Anyway, she meets this guy on MySpace, and he's like this little small 
town podunk backwoods marine or something, and he's even younger than 
her. Completely naïve. He's never even SEEN a porno, and this girl is 
like hugely famous in the industry. She has the dirtiest mouth I've ever
 heard, fucks the biggest dicks, does anal, double penetration, the 
whole 9, and she's dating this 18 year old kid.
So
 they fly back and forth to see each other. And she's crying to me, 
telling me that she feels so bad, she doesn't want to tell him 
everything she's done (which I understand) and then she launches into 
this tirade on all the STD's she's gotten over the years (most of them 
before porn; they test you in the industry). And im thinking "oh, she 
got the clap once or twice or whatever, and it can't be that bad, yadda 
yadda yadda."
Oh boy was I wrong. She's like 
"I've had gonorrhea four times, I've had warts burned off three times, 
Chlamydia like who knows how many times, and the list goes on. I'm 
sitting there trying my fucking hardest not to burst out laughing, 
because I think it's just fucking amazing what she's saying to me... but
 of course, absolutely horrified. I mean, you can clear up most of that 
stuff, but WHAT THE FUCK!?
Dave: So she had dozens of STDs before she was even in porn? Porn cleaned up her vagina?

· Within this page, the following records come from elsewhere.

(** C2: a query is answered with exactly the matches of the volumes it reaches.
    For every request that parses, over volumes in order, whose indexes stand
    still while the reply is read to its end: either the budget of some volume's
    search was spent, and the client gets one error that says so (nothing, when
    it is gone); or it gets a series of frames, each under its limit, each read
    back as a page of results, [more] set on all but the last, at most
    [PAGE_ROWS] rows in each, whose rows together are rows [offset] to
    [offset + limit] of all matches of all volumes in the order of the sort, ties
    going to the earlier volume, with their paths, sizes and dates as the indexes
    have them; every page says how many matches there are, what they weigh, and
    whether some volume is incomplete or its sizes pending.  Asking each volume
    for only [offset + limit] rows loses none, nor does taking whole volumes one
    after another in a sort by path. *)
Theorem stream_query_correct `{Unicode, !UnicodeAscii, !UnicodeText, Hasher} {M : Memchr} {Mok : MemchrOk M} {Sel : Select} {Sell : SelectOk Sel}
    {Srt : SortUnstable} {Sok : SortUnstableOk Srt} {Pl : Pool} {Pool_ok : PoolOk Pl} {J : SerdeJson}
    world began clock volumes q parsed budget cancelled later gs :
  parse_query_at (qr_query q) (qr_match_case q) clock = Ok parsed ->
  Forall2 (target_ok parsed volumes) (targets volumes (qr_scope q)) gs -> len gs < 2 ^ 32 ->
  (forall page i vol, volumes !! i = Some vol -> later page i = index vol) ->
  (forall vol, vol ∈ volumes -> len (response_payload (Error BadQuery (stopped_message (mount_prefix vol) budget))) <= u32_max) ->
  exists frames volumes', stream_query_binary world began clock volumes q budget cancelled later (fun _ => true) = Some (frames, volumes') /\ same_volumes volumes' volumes /\
    ((exists i vol e b', volumes !! i = Some vol /\ search_run world began q parsed budget i vol e = Some (Err stopped, b') /\ is_spent (E := world i) b' = true /\
        frames = (if cancelled : bool then [] else [frame_bytes (response_payload (Error BadQuery (stopped_message (mount_prefix vol) budget)))]))
     \/ exists results, replied q gs frames results).
Proof. apply stream_query_spec. Qed.

(** *** One volume with one file *)

#[local] Existing Instance one_bucket.

(** A printer that prints nothing: no reply of the example is an error. *)
Definition mute : SerdeJson := {| JsonError := unit; request_json := fun _ => []; response_json := fun _ => [];
  request_of_json := fun _ => Err tt; response_of_json := fun _ => Err tt |}.

Definition volume_c : VolumeState :=
  {| guid := [0x3F]; mounts := [drive_c]; index := with_a; phase := Live; st_metadata_pending := false; journal_max_bytes := None; indexed := true; scope_cache := None |}.
Definition ask_a : QueryRequest :=
  {| qr_query := [0x61]; qr_scope := None; qr_sort := {| key := Path; dir := Asc |}; qr_offset := 0; qr_limit := Some 5; qr_want_size := true;
     qr_want_mtime := false; qr_match_case := false; qr_want_total_size := true |}.

Lemma volume_c_fits : volume_fits with_a drive_c.
Proof.
  split; [apply with_a_ok|apply with_a_fits| | |].
  - exists [0x43; 0x3A]. split; [|done]. exists [0x43; 0x3A]. split; [repeat constructor; vm_compute; congruence|by vm_compute].
  - assert (E : fold drive_c = [0x63; 0x3A; 0x5C]) by (vm_compute; reflexivity). rewrite E, !elem_of_cons, elem_of_nil. lia.
  - intros id. destruct (with_a_folded id) as [-> |[-> | ->]]; rewrite ?elem_of_cons, elem_of_nil; lia.
Qed.

Lemma with_a_raw id : len (FolderPaths.v_raw (view_of with_a) id) <= 10.
Proof. simpl. unfold name_or_nil. case_decide as Hl; [|vm_compute; congruence]. apply with_a_names in Hl as [-> |[-> | ->]]; vm_compute; congruence. Qed.

Lemma volume_c_served : served (M := naive) query_a volume_c.
Proof.
  split; [apply volume_c_fits| |apply query_a_fits|].
  - split; [intros id; pose proof (with_a_raw id); cbn [index volume_c]; lia|vm_compute; congruence].
  - intros e _ He Hs. apply with_a_entries in He as [-> |[-> | ->]]; [by vm_compute in Hs|by vm_compute in Hs|].
    assert (E : v_path_of (view_of with_a) (v_parent (view_of with_a) 2) = Some []) by (vm_compute; reflexivity). exists []. exact E.
Qed.

Lemma volume_c_matches : all_matches (M := naive) query_a volume_c None [2].
Proof.
  split; [apply NoDup_singleton|]. intros e. rewrite list_elem_of_singleton. cbn [index volume_c]. rewrite (in_live with_a with_a_ok). split.
  - intros ->. split; [by vm_compute|]. unfold matches, hit. split; [by vm_compute|]. split; [by vm_compute|]. split; [|split; [done|]].
    + split; [|split; [|done]].
      * intros t Ht. apply list_elem_of_singleton in Ht as ->. exists [], []. by vm_compute.
      * intros w Hw. by apply not_elem_of_nil in Hw.
    + intros Hm. vm_compute in Hm. discriminate Hm.
  - intros [He (Hs & _)]. apply with_a_entries in He as [-> |[-> | ->]]; [by vm_compute in Hs|by vm_compute in Hs|done].
Qed.

Lemma stream_query_correct_witness :
  exists frames volumes', stream_query_binary (M := naive) (Sel := sort_select) (Pl := one_thread) (J := mute) (fun _ => quiet) (fun _ => 0) (fixed_clock 0 0 0) [volume_c] ask_a 10
    false (fun _ _ => with_a) (fun _ => true) = Some (frames, volumes') /\ same_volumes volumes' [volume_c].
Proof.
  destruct (stream_query_correct (M := naive) (Sel := sort_select) (Pl := one_thread) (J := mute) (fun _ => quiet) (fun _ => 0) (fixed_clock 0 0 0) [volume_c] ask_a query_a 10
    false (fun _ _ => with_a) [{| tg_i := 0; tg_vol := volume_c; tg_all := Some [2] |}]) as (frames & volumes' & E & Hs & _).
  - vm_compute. reflexivity.
  - constructor; [|constructor]. split; [done|]. split; [done|]. split; [apply volume_c_served|]. exists (Some None), volume_c. split; [done|].
    split; [|apply volume_c_matches]. intros root Hr. discriminate Hr.
  - vm_compute. reflexivity.
  - intros page i vol Hi. apply list_lookup_singleton_Some in Hi as [_ <-]. done.
  - intros vol _. vm_compute. congruence.
  - exists frames, volumes'. split; [exact E|exact Hs].
Defined.

(** The rows of two volumes that hold the same file, by path, descending. *)
Definition volume_d : VolumeState :=
  {| guid := [0x3E]; mounts := [[0x44; 0x3A; 0x5C]]; index := with_a; phase := Rescanning; st_metadata_pending := false; journal_max_bytes := None; indexed := true; scope_cache := None |}.

Definition read_reply (r : option (list (list N) * list VolumeState)) : list (option (list (list N) * bool * bool)) :=
  match r with
  | Some (frames, _) => (fun f => match decode_results_payload (drop 5 f) with Some (Ok p) => Some (Binary.path <$> items p, more p, volumes_incomplete p) | _ => None end) <$> frames
  | None => []
  end.

Example two_volumes :
  read_reply (stream_query_binary (M := naive) (Sel := sort_select) (Pl := one_thread) (J := mute) (fun _ => quiet) (fun _ => 1) (fixed_clock 0 0 0) [volume_c; volume_d]
    {| qr_query := [0x61]; qr_scope := None; qr_sort := {| key := Path; dir := Desc |}; qr_offset := 0; qr_limit := None; qr_want_size := true;
       qr_want_mtime := false; qr_match_case := false; qr_want_total_size := true |} 10 false (fun _ _ => with_a) (fun _ => true))
  = [Some ([[0x44; 0x3A; 0x5C; 0x61]; [0x43; 0x3A; 0x5C; 0x61]], false, true)].
Proof. vm_compute. reflexivity. Qed.
(* ===== verification/WinfsLinks.v ===== *)
(** The walk over the hard links of a file, from
    [crates/goz-winfs/src/links.rs]: what Windows promises of the handles and
    searches it uses, and that the walk ends, gives back every handle it
    opened, and answers the whole link set or an error. *)

From Stdlib Require Import String.
From stdpp Require Import gmap.
From stdpp Require Import base option list sets.
From Stdlib Require Import NArith ZArith Lia.
From S2P Require Import Prelude Types Winfs.
Open Scope N_scope.
Open Scope list_scope.

(** Files and searches on a volume nobody changes.  A handle given out is not
    one in use; the path of an open file, when it fits, leads back to the file;
    a search reports the names of the file its path leads to one at a time, and
    ends after the last one; a call that fails takes no name off it. *)
Class Searches (W : Type) {Wn : Win W} := {
  in_use : W -> gset (N + N);
  file_of : W -> N -> N;
  leads_to : list N -> N;
  link_set : N -> list (list N);
  remaining : W -> N -> list (list N);
  opens frn w r w' : open_by_id frn w = (r, w') ->
    match r with
    | Ok h => inl h ∉ in_use w /\ in_use w' = {[inl h]} ∪ in_use w /\ file_of w' h = frn
    | Err _ => in_use w' = in_use w
    end;
  measures h w r w' : final_path_length h w = (r, w') -> in_use w' = in_use w /\ file_of w' h = file_of w h;
  tells_path h n w r w' : final_path_text h n w = (r, w') ->
    in_use w' = in_use w /\ forall written text, r = Ok (written, text) -> written < n -> leads_to (take (N.to_nat written + 1) text) = file_of w h;
  closes h w : in_use (close_handle h w) = in_use w ∖ {[inl h]};
  finds_first anchor n w r w' : find_first anchor n w = (r, w') ->
    match r with
    | Ok (find, buf) => inr find ∉ in_use w /\ in_use w' = {[inr find]} ∪ in_use w /\ link_set (leads_to anchor) = take_name buf :: remaining w' find
    | Err (_, needed) => in_use w' = in_use w /\ needed <= u32_max
    end;
  finds_next find n w r w' : find_next find n w = (r, w') ->
    in_use w' = in_use w /\
    match r with
    | Ok buf => remaining w find = take_name buf :: remaining w' find
    | Err (c, needed) => remaining w' find = remaining w find /\ needed <= u32_max /\ (c = ERROR_HANDLE_EOF -> remaining w find = [])
    end;
  ends_search find w : in_use (find_close find w) = in_use w ∖ {[inr find]}
}.

Section walk.
Context {W : Type} {Wn : Win W} {Sr : Searches W}.

Lemma longer_bound capacity e needed : longer capacity e = Some needed -> needed = e.2 /\ capacity < needed.
Proof. destruct e as [c n]. unfold longer. intros E. case_match eqn:Eb; [|done]. injection E as <-. simpl_cmp. done. Qed.

(** Every turn reads one more link or gives the name a longer buffer. *)
Lemma drain_links_total find : forall fuel links capacity w,
  len links <= MAX_LINKS -> (MAX_LINKS - len links) + (u32_max - capacity) < N.of_nat fuel ->
  exists r w', drain_links fuel find links capacity w = Some (r, w') /\ in_use w' = in_use w /\
    forall l, r = Ok l -> l = links ++ remaining w find /\ len l <= MAX_LINKS.
Proof.
  induction fuel as [|fuel IH]; intros links capacity w Hl Hf; [lia|]. cbn [drain_links].
  destruct (find_next find capacity w) as [r w1] eqn:E. destruct (finds_next _ _ _ _ _ E) as [Hu Hr]. destruct r as [buf|[c needed]].
  - destruct (N.eqb_spec (len links) MAX_LINKS) as [Em|Em]; [by eexists _, w1|].
    assert (El : len (links ++ [take_name buf]) = len links + 1) by (rewrite len_app; done).
    destruct (IH (links ++ [take_name buf]) capacity w1) as (r & w' & E' & Hu' & Hw); [lia|lia|]. exists r, w'. split; [done|]. split; [congruence|].
    intros l ->. destruct (Hw l eq_refl) as [-> ?]. split; [|done]. by rewrite Hr, <- app_assoc.
  - destruct Hr as (Hr & Hn & He). cbn [fst]. destruct (N.eqb_spec c ERROR_HANDLE_EOF) as [-> |Hc].
    + exists (Ok links), w1. split; [done|]. split; [done|]. intros l [= <-]. by rewrite He, app_nil_r.
    + destruct (longer capacity (c, needed)) as [n|] eqn:En; [|by eexists _, w1]. apply longer_bound in En as [-> En]. cbn in En.
      destruct (IH links needed w1) as (r & w' & E' & Hu' & Hw); [done|cbn; lia|]. exists r, w'. split; [done|]. split; [congruence|]. intros l ->.
      by rewrite <- Hr; apply Hw.
Qed.

Lemma first_link_total anchor : forall fuel capacity w,
  u32_max - capacity < N.of_nat fuel ->
  exists r w', first_link fuel anchor capacity w = Some (r, w') /\
    match r with
    | Ok (find, buf, _) => inr find ∉ in_use w /\ in_use w' = {[inr find]} ∪ in_use w /\ link_set (leads_to anchor) = take_name buf :: remaining w' find
    | Err _ => in_use w' = in_use w
    end.
Proof.
  induction fuel as [|fuel IH]; intros capacity w Hf; [lia|]. cbn [first_link].
  destruct (find_first anchor capacity w) as [r w1] eqn:E. pose proof (finds_first _ _ _ _ _ E) as Hr. destruct r as [[find buf]|[c needed]].
  - by eexists _, w1.
  - destruct Hr as [Hu Hn]. destruct (longer capacity (c, needed)) as [n|] eqn:En; [|by eexists _, w1]. apply longer_bound in En as [-> En]. cbn in En.
    destruct (IH needed w1) as (r & w' & E' & Hw); [lia|]. exists r, w'. split; [done|]. by rewrite <- Hu.
Qed.

Lemma walk_links_total anchor fuel w :
  MAX_LINKS + u32_max < N.of_nat fuel ->
  exists r w', walk_links fuel anchor w = Some (r, w') /\ in_use w' = in_use w /\
    forall l, r = Ok l -> l = link_set (leads_to anchor) /\ l <> [] /\ len l <= MAX_LINKS.
Proof.
  intros Hf. unfold walk_links. destruct (first_link_total anchor fuel NAME_BUF_UNITS w) as (r & w1 & E & Hr); [lia|]. rewrite E. cbn.
  destruct r as [[[find buf] capacity]|e]; [|by eexists _, w1]. destruct Hr as (Hnew & Hu & Hset).
  destruct (drain_links_total find fuel [take_name buf] capacity w1) as (r & w2 & E2 & Hu2 & Hw); [done|change (len [take_name buf]) with 1; lia|].
  rewrite E2. cbn. exists r, (find_close find w2). split; [done|]. split; [rewrite ends_search; set_solver|].
  intros l ->. destruct (Hw l eq_refl) as [-> Hl]. by rewrite Hset.
Qed.

Lemma final_path_leads h w r w' : final_path h w = (r, w') -> in_use w' = in_use w /\ forall anchor, r = Ok anchor -> leads_to anchor = file_of w h.
Proof.
  unfold final_path. destruct (final_path_length h w) as [rl w1] eqn:E1. destruct (measures _ _ _ _ E1) as [U1 F1].
  destruct rl as [needed|c]; [|by intros [= <- <-]]. destruct (final_path_text h needed w1) as [rt w2] eqn:E2.
  destruct (tells_path _ _ _ _ _ E2) as [U2 F2]. intros [= <- <-]. split; [congruence|]. intros anchor Ea. destruct rt as [[written text]|c]; [|done].
  destruct (N.leb_spec needed written); [done|]. injection Ea as <-. rewrite <- F1. by apply F2.
Qed.

(** C14: Asking Windows for the hard links of a file always ends, and every file
    and search it opened is closed again, however the walk goes.  On a volume at
    rest the answer is the whole link set, never a part of it, never empty and
    never more than 4096 links; [None] only when the file ID itself does not
    open any more; an error otherwise.  The fuel covers a longer buffer for
    every length a 32-bit count can ask for. *)
Theorem link_paths_whole frn w fuel :
  MAX_LINKS + u32_max < N.of_nat fuel ->
  exists r w', link_paths fuel frn w = Some (r, w') /\ in_use w' = in_use w /\
    match r with
    | Ok (Some l) => l = link_set frn /\ l <> [] /\ len l <= MAX_LINKS
    | Ok None => fst (open_by_id frn w) = Err ERROR_INVALID_PARAMETER
    | Err _ => True
    end.
Proof.
  intros Hf. unfold link_paths. destruct (open_by_id frn w) as [ro w1] eqn:E1. pose proof (opens _ _ _ _ E1) as Ho. destruct ro as [h|c].
  - destruct Ho as (Hnew & U1 & F1). destruct (final_path h w1) as [ra w2] eqn:E2. destruct (final_path_leads _ _ _ _ E2) as [U2 Ha].
    assert (U3 : in_use (close_handle h w2) = in_use w) by (rewrite closes; set_solver). destruct ra as [anchor|e]; [|by eexists _, (close_handle h w2)].
    destruct (walk_links_total anchor fuel (close_handle h w2) Hf) as (r & w4 & E4 & U4 & Hw). rewrite E4. cbn. eexists _, w4. split; [done|]. split; [congruence|].
    destruct r as [l|e]; [|done]. destruct (Hw l eq_refl) as [-> ?]. split; [|done]. by rewrite (Ha anchor eq_refl), F1.
  - eexists _, w1. split; [done|]. split; [done|]. by destruct (N.eqb_spec c ERROR_INVALID_PARAMETER) as [-> |].
Qed.
End walk.

(** *** Witness *)

(** A volume with one file, 78, linked as \a and \b, whose second name is handed
    out only into a longer buffer.  The world is what is open and how many names
    the search has reported. *)
Definition two_names : list (list N) := [[0x5C; 0x61]; [0x5C; 0x62]].

#[local] Instance desk : Win (gset (N + N) * nat) := {|
  ctl _ _ w := (Err 1, w);
  ctl_query w := (Err 1, w);
  ctl_create _ _ w := (Err 1, w);
  total_bytes _ w := (Err 5, w);
  open_by_id frn w :=
    if frn =? 78 then if decide (inl 8 ∈ w.1) then (Err 5, w) else (Ok 8, ({[inl 8]} ∪ w.1, w.2)) else (Err ERROR_INVALID_PARAMETER, w);
  file_information _ w := (Err 5, w);
  final_path_length _ w := (Ok 3, w);
  final_path_text _ _ w := (Ok (2, [0x5C; 0x61; 0]), w);
  close_handle h w := (w.1 ∖ {[inl h]}, w.2);
  find_first _ _ w := if decide (inr 9 ∈ w.1) then (Err (5, 0), w) else (Ok (9, [0x5C; 0x61; 0]), ({[inr 9]} ∪ w.1, 1%nat));
  find_next _ capacity w :=
    if capacity <? 600 then (Err (ERROR_MORE_DATA, 600), w)
    else match drop w.2 two_names with
         | n :: _ => (Ok (n ++ [0]), (w.1, S w.2))
         | [] => (Err (ERROR_HANDLE_EOF, 0), w)
         end;
  find_close find w := (w.1 ∖ {[inr find]}, w.2);
  now w := (0, w);
  sleep _ w := w;
  awake _ := 0;
  stopped w := (false, w)
|}.

#[local, program] Instance desk_searches : Searches (gset (N + N) * nat) := {|
  in_use w := w.1;
  file_of _ _ := 78;
  leads_to _ := 78;
  link_set _ := two_names;
  remaining w _ := drop w.2 two_names
|}.
Next Obligation.
  intros frn w r w' E. cbn in E. destruct (N.eqb_spec frn 78) as [-> |]; [|by injection E as <- <-]. case_decide; injection E as <- <-; [done|]. by split_and!.
Qed.
Next Obligation. intros h w r w' E. cbn in E. by injection E as <- <-. Qed.
Next Obligation. intros h n w r w' E. cbn in E. by injection E as <- <-. Qed.
Next Obligation. intros h w. done. Qed.
Next Obligation. intros a n w r w' E. cbn in E. case_decide; injection E as <- <-; [split; [done|unfold u32_max; lia]|]. by split_and!. Qed.
Next Obligation.
  intros find n [s k] r w' E. cbn in E. destruct (n <? 600); [injection E as <- <-; split_and!; done|].
  destruct k as [|[|[|k]]]; cbn in E; injection E as <- <-; split_and!; done.
Qed.
Next Obligation. intros find w. done. Qed.

Example desk_answers : link_paths 5 78 (∅, O) = Some (Ok (Some two_names), (∅, 2%nat)).
Proof. vm_compute. reflexivity. Qed.

Lemma link_paths_whole_witness :
  exists r w', link_paths (N.to_nat (MAX_LINKS + u32_max + 1)) 78 (∅, O) = Some (r, w') /\ in_use w' = ∅ /\
    match r with Ok (Some l) => l = two_names | _ => True end.
Proof.
  destruct (link_paths_whole 78 (∅, O) (N.to_nat (MAX_LINKS + u32_max + 1))) as (r & w' & E & U & Hr).
  { rewrite N2Nat.id. apply N.lt_add_pos_r. done. }
  exists r, w'. split; [exact E|]. split; [exact U|]. destruct r as [[l|]|e]; [apply Hr|done|done].
Defined.
(* ===== verification/Bootstrap.v ===== *)
(** The build of an index from the volume itself and the setup of its journal,
    from [crates/goz-daemon/src/bootstrap.rs].

    A build reads pages until the volume says there are no more, so its loops
    have no bound of their own: they get a number of turns, and a run that uses
    them up is [None], a thread still at work.  What is proved of such a run
    holds for every number of turns. *)

From Stdlib Require Import String.
From stdpp Require Import gmap.
From stdpp Require Import base option list.
From Stdlib Require Import NArith ZArith Lia.
From S2P Require Import Prelude Types Fold FrnMap NameStore UsnRecord LayoutParse Volume Winfs.
Open Scope N_scope.
Open Scope list_scope.

Definition JOURNAL_MIN_SIZE : N := 64 * 1024 * 1024.
Definition JOURNAL_MAX_SIZE : N := 1024 * 1024 * 1024.
Definition JOURNAL_ALLOC_DELTA : N := 8 * 1024 * 1024.
Definition IO_BUFFER_BYTES : N := 1024 * 1024.

(** What the hash map behind a sparse FRN map has allocated. *)
Class Allocator := { map_capacity : FrnMap -> N }.

(** ** Runs that may still be going on *)

(** [None] as a result: the turns given are used up. *)
Definition Task (S A : Type) : Type := ST S (option A).
Definition t_ret {S A} (a : A) : Task S A := st_ret (Some a).
Definition paused {S A} : Task S A := st_ret None.
Definition t_bind {S A B} (m : Task S A) (f : A -> Task S B) : Task S B :=
  o <- m ;; match o with Some a => f a | None => paused end.
Notation "x <~ m ;; k" := (t_bind m (fun x => k)) (at level 100, m at next level, right associativity) : goz_scope.

(** One call into the world. *)
Definition call {W A} (f : W -> A * W) : ST W A := fun w => Some (f w).

(** A run of an index operation on an index of one's own. *)
Definition on_own {S} (m : ST VolumeIndex unit) (v : VolumeIndex) : ST S VolumeIndex := st_read (fun _ => snd <$> m v).

(** ** The journal *)

Definition journal_target_bytes (volume_bytes : option N) : N :=
  N.min (N.max (match volume_bytes with Some bytes => bytes / 4096 | None => JOURNAL_MIN_SIZE end) JOURNAL_MIN_SIZE) JOURNAL_MAX_SIZE.

Definition create_refused (c : N) : bool := bool_decide (c ∈ [1; 5; 19; 50; 87]).

Inductive JournalSetup := Active (i : JournalInfo) | Refused | Unavailable.

Definition cursor (j : JournalSetup) : option JournalInfo := match j with Active c => Some c | Refused | Unavailable => None end.

Definition built_phase (j : JournalSetup) : VolumePhase :=
  match j with Active _ => Live | Refused => Snapshot | Unavailable => Offline end.

Definition setup_journal {S} (target : N) (query : ST S (result WinError JournalQuery)) (create : N -> ST S (result WinError unit)) : ST S JournalSetup :=
  q <- query ;;
  match q with
  | Ok (JActive info) =>
      if target <=? maximum_size info then st_ret (Active info)
      else
        c <- create target ;;
        match c with
        | Err _ => st_ret (Active info)
        | Ok _ =>
            q <- query ;;
            match q with Ok (JActive grown) => st_ret (Active grown) | _ => st_ret (Active info) end
        end
  | Ok JNotActive =>
      c <- create target ;;
      match c with
      | Ok _ =>
          q <- query ;;
          match q with Ok (JActive info) => st_ret (Active info) | _ => st_ret Unavailable end
      | Err e => st_ret (if create_refused (code e) then Refused else Unavailable)
      end
  | Ok JDeleteInProgress => st_ret Unavailable
  | Err _ => st_ret Unavailable
  end.

Section build.
Context `{Unicode, Hasher} {W : Type} {Wn : Win W} {Al : Allocator}.

Definition ensure_journal (guid_path : list N) : ST W JournalSetup :=
  total <- call (total_bytes guid_path) ;;
  let target := journal_target_bytes (match total with Ok b => Some b | Err _ => None end) in
  setup_journal target (call query_usn_journal) (fun size => call (create_usn_journal size JOURNAL_ALLOC_DELTA)).

(** ** The build *)

Inductive BuildError := BadLayout (e : LayoutWalkError) | EnumFailed (e : WinError) | BadEnum (e : WalkError).

Record BuiltIndex := { built_index : VolumeIndex; enumerated : bool; metadata_pending : bool }.

(** How a pass ended: the stop flag was seen, a page did not parse, or the scan
    is over, with the index and whether every page was read. *)
Inductive Pass := Aborted | Broken (e : BuildError) | Through (index : VolumeIndex) (complete : bool).

(** [stop.is_some_and(load)]. *)
Definition cancelled (stop : bool) : ST W bool := if stop then call stopped else st_ret false.

Fixpoint layout_pass (turns : nat) (stop restart : bool) (index : VolumeIndex) : Task W Pass :=
  match turns with
  | O => paused
  | S turns =>
      c <- cancelled stop ;;
      if (c : bool) then t_ret Aborted
      else
        page <- call (query_file_layout RECOMMENDED_LAYOUT_FLAGS restart IO_BUFFER_BYTES) ;;
        match page with
        | Ok (Some buf) =>
            walk <- st_read (fun _ => walk_layout_buffer buf) ;;
            match walk with
            | Err e => t_ret (Broken (BadLayout e))
            | Ok files => index <- on_own (st_for insert_layout files) index ;; layout_pass turns stop false index
            end
        | Ok None => t_ret (Through index true)
        | Err _ => t_ret (Through index false)
        end
  end.

Fixpoint enum_pass (turns : nat) (stop : bool) (next_frn : N) (index : VolumeIndex) : Task W Pass :=
  match turns with
  | O => paused
  | S turns =>
      c <- cancelled stop ;;
      if (c : bool) then t_ret Aborted
      else
        page <- call (enum_usn_data next_frn IO_BUFFER_BYTES) ;;
        match page with
        | Err e => t_ret (Broken (EnumFailed e))
        | Ok None => t_ret (Through index true)
        | Ok (Some buf) =>
            walk <- st_read (fun _ => walk_enum_buffer buf) ;;
            match walk with
            | Err e => t_ret (Broken (BadEnum e))
            | Ok walk =>
                index <- on_own (st_for insert_enum (enum_records walk)) index ;;
                if (next_start_frn walk =? next_frn) && (match enum_records walk with [] => true | _ => false end)
                then t_ret (Through index true)
                else enum_pass turns stop (next_start_frn walk) index
            end
        end
  end.

(** [Ok None] is a build the stop flag aborted. *)
Definition finish_build (index : VolumeIndex) (layout_complete : bool) : ST W (result BuildError (option BuiltIndex)) :=
  index <- on_own (optimize_storage (map_capacity (by_frn index))) index ;;
  st_ret (Ok (Some {| built_index := index; enumerated := negb layout_complete; metadata_pending := negb layout_complete |})).

Definition build_index (turns : nat) (stop : bool) : Task W (result BuildError (option BuiltIndex)) :=
  index <- st_read (fun _ => new NTFS_ROOT_FRN sparse) ;;
  p <~ layout_pass turns stop true index ;;
  match p with
  | Aborted => t_ret (Ok None)
  | Broken e => t_ret (Err e)
  | Through index true => r <- finish_build index true ;; t_ret r
  | Through index false =>
      p <~ enum_pass turns stop 0 index ;;
      match p with
      | Aborted => t_ret (Ok None)
      | Broken e => t_ret (Err e)
      | Through index _ => r <- finish_build index false ;; t_ret r
      end
  end.

(** ** A one-shot scan *)

Record BootstrappedVolume := { bv_guid : list N; bv_mounts : list (list N); bv_enumerated : bool; bv_journal : JournalSetup; bv_index : VolumeIndex }.

(** [bootstrap_volume] once the volume is open; the [expect] of a build that
    was given no stop flag is the panic. *)
Definition bootstrap_volume (turns : nat) (guid_path : list N) (mounts : list (list N)) : Task W (result BuildError BootstrappedVolume) :=
  journal <- ensure_journal guid_path ;;
  r <~ build_index turns false ;;
  match r with
  | Err e => t_ret (Err e)
  | Ok None => st_fail
  | Ok (Some built) =>
      t_ret (Ok {| bv_guid := guid_path; bv_mounts := mounts; bv_enumerated := enumerated built; bv_journal := journal; bv_index := built_index built |})
  end.
End build.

Texas:Yes! And that's the funny part! It fucking put a leash on her glaringly obvious sexual addiction.
Dave: Since quitting, have you had any creepy fan experiences?
Texas:
 Not creepy. People will come up and say "Texas!" or "do I know you from
 movies?"..."did you do movies once"..."your pussy's as pink as a pair 
of ballet shoes." Wait... that is kind of creepy.
Dave: I get that all the time, too.
Texas: It's funny how many times I actually had that happen before I even did movies.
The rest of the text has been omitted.